PROBLEM STATEMENT: All of the records below should be output exactly.

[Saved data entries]
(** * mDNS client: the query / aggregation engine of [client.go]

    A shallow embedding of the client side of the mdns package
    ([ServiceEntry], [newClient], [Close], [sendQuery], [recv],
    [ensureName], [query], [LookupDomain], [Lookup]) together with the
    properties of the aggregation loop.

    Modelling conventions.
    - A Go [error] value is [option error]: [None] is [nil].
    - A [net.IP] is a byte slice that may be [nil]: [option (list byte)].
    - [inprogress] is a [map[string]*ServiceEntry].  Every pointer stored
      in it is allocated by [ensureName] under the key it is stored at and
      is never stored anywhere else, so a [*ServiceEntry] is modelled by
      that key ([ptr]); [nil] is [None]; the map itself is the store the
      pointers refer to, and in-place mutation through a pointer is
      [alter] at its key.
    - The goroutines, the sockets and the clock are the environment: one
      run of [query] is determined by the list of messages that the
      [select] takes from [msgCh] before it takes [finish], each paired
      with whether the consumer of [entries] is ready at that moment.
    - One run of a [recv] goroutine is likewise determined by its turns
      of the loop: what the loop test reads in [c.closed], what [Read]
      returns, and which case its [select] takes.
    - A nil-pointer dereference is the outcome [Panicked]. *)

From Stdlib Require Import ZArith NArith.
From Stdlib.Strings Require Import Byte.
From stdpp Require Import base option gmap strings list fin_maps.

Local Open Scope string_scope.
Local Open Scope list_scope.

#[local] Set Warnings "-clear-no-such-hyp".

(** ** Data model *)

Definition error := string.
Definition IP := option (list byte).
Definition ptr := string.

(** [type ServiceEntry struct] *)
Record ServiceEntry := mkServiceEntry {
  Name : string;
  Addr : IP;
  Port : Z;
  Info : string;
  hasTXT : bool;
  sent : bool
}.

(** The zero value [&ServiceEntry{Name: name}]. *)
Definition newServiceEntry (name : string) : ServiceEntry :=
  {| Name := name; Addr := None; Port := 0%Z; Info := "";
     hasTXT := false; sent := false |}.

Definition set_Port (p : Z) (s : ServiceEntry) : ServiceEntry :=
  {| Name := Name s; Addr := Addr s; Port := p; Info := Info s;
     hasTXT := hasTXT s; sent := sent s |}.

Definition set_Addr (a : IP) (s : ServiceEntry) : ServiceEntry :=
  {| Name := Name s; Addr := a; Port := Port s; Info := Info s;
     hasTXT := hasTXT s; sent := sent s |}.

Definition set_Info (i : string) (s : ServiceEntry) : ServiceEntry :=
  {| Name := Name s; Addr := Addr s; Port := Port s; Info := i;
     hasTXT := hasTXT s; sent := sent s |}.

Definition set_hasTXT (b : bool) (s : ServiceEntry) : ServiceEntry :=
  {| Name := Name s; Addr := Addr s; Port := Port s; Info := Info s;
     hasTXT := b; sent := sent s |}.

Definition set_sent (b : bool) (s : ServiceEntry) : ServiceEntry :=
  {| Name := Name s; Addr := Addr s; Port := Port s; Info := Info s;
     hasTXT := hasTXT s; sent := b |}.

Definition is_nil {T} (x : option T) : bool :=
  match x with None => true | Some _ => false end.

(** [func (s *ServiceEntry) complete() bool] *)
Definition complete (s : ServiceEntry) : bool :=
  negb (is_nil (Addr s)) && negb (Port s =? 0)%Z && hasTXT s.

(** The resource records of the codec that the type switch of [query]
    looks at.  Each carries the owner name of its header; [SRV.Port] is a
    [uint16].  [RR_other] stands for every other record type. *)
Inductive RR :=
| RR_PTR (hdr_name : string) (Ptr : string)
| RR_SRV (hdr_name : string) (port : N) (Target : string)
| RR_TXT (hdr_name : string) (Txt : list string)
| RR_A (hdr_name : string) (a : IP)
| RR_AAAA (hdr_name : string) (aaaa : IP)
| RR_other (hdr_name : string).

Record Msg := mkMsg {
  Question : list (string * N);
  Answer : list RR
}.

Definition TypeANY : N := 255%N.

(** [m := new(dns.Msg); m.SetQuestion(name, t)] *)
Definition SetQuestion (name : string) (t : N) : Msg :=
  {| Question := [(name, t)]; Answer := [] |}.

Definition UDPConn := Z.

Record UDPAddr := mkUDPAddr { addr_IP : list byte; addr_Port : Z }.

PROBLEM SOLUTION:
(** * mDNS client: the query / aggregation engine of [client.go]

    A shallow embedding of the client side of the mdns package
    ([ServiceEntry], [newClient], [Close], [sendQuery], [recv],
    [ensureName], [query], [LookupDomain], [Lookup]) together with the
    properties of the aggregation loop.

    Modelling conventions.
    - A Go [error] value is [option error]: [None] is [nil].
    - A [net.IP] is a byte slice that may be [nil]: [option (list byte)].
    - [inprogress] is a [map[string]*ServiceEntry].  Every pointer stored
      in it is allocated by [ensureName] under the key it is stored at and
      is never stored anywhere else, so a [*ServiceEntry] is modelled by
      that key ([ptr]); [nil] is [None]; the map itself is the store the
      pointers refer to, and in-place mutation through a pointer is
      [alter] at its key.
    - The goroutines, the sockets and the clock are the environment: one
      run of [query] is determined by the list of messages that the
      [select] takes from [msgCh] before it takes [finish], each paired
      with whether the consumer of [entries] is ready at that moment.
    - One run of a [recv] goroutine is likewise determined by its turns
      of the loop: what the loop test reads in [c.closed], what [Read]
      returns, and which case its [select] takes.
    - A nil-pointer dereference is the outcome [Panicked]. *)

From Stdlib Require Import ZArith NArith.
From Stdlib.Strings Require Import Byte.
From stdpp Require Import base option gmap strings list fin_maps.

Local Open Scope string_scope.
Local Open Scope list_scope.

#[local] Set Warnings "-clear-no-such-hyp".

(** ** Data model *)

Definition error := string.
Definition IP := option (list byte).
Definition ptr := string.

(** [type ServiceEntry struct] *)
Record ServiceEntry := mkServiceEntry {
  Name : string;
  Addr : IP;
  Port : Z;
  Info : string;
  hasTXT : bool;
  sent : bool
}.

(** The zero value [&ServiceEntry{Name: name}]. *)
Definition newServiceEntry (name : string) : ServiceEntry :=
  {| Name := name; Addr := None; Port := 0%Z; Info := "";
     hasTXT := false; sent := false |}.

Definition set_Port (p : Z) (s : ServiceEntry) : ServiceEntry :=
  {| Name := Name s; Addr := Addr s; Port := p; Info := Info s;
     hasTXT := hasTXT s; sent := sent s |}.

Definition set_Addr (a : IP) (s : ServiceEntry) : ServiceEntry :=
  {| Name := Name s; Addr := a; Port := Port s; Info := Info s;
     hasTXT := hasTXT s; sent := sent s |}.

Definition set_Info (i : string) (s : ServiceEntry) : ServiceEntry :=
  {| Name := Name s; Addr := Addr s; Port := Port s; Info := i;
     hasTXT := hasTXT s; sent := sent s |}.

Definition set_hasTXT (b : bool) (s : ServiceEntry) : ServiceEntry :=
  {| Name := Name s; Addr := Addr s; Port := Port s; Info := Info s;
     hasTXT := b; sent := sent s |}.

Definition set_sent (b : bool) (s : ServiceEntry) : ServiceEntry :=
  {| Name := Name s; Addr := Addr s; Port := Port s; Info := Info s;
     hasTXT := hasTXT s; sent := b |}.

Definition is_nil {T} (x : option T) : bool :=
  match x with None => true | Some _ => false end.

(** [func (s *ServiceEntry) complete() bool] *)
Definition complete (s : ServiceEntry) : bool :=
  negb (is_nil (Addr s)) && negb (Port s =? 0)%Z && hasTXT s.

(** The resource records of the codec that the type switch of [query]
    looks at.  Each carries the owner name of its header; [SRV.Port] is a
    [uint16].  [RR_other] stands for every other record type. *)
Inductive RR :=
| RR_PTR (hdr_name : string) (Ptr : string)
| RR_SRV (hdr_name : string) (port : N) (Target : string)
| RR_TXT (hdr_name : string) (Txt : list string)
| RR_A (hdr_name : string) (a : IP)
| RR_AAAA (hdr_name : string) (aaaa : IP)
| RR_other (hdr_name : string).

Record Msg := mkMsg {
  Question : list (string * N);
  Answer : list RR
}.

Definition TypeANY : N := 255%N.

(** [m := new(dns.Msg); m.SetQuestion(name, t)] *)
Definition SetQuestion (name : string) (t : N) : Msg :=
  {| Question := [(name, t)]; Answer := [] |}.

Definition UDPConn := Z.

Record UDPAddr := mkUDPAddr { addr_IP : list byte; addr_Port : Z }.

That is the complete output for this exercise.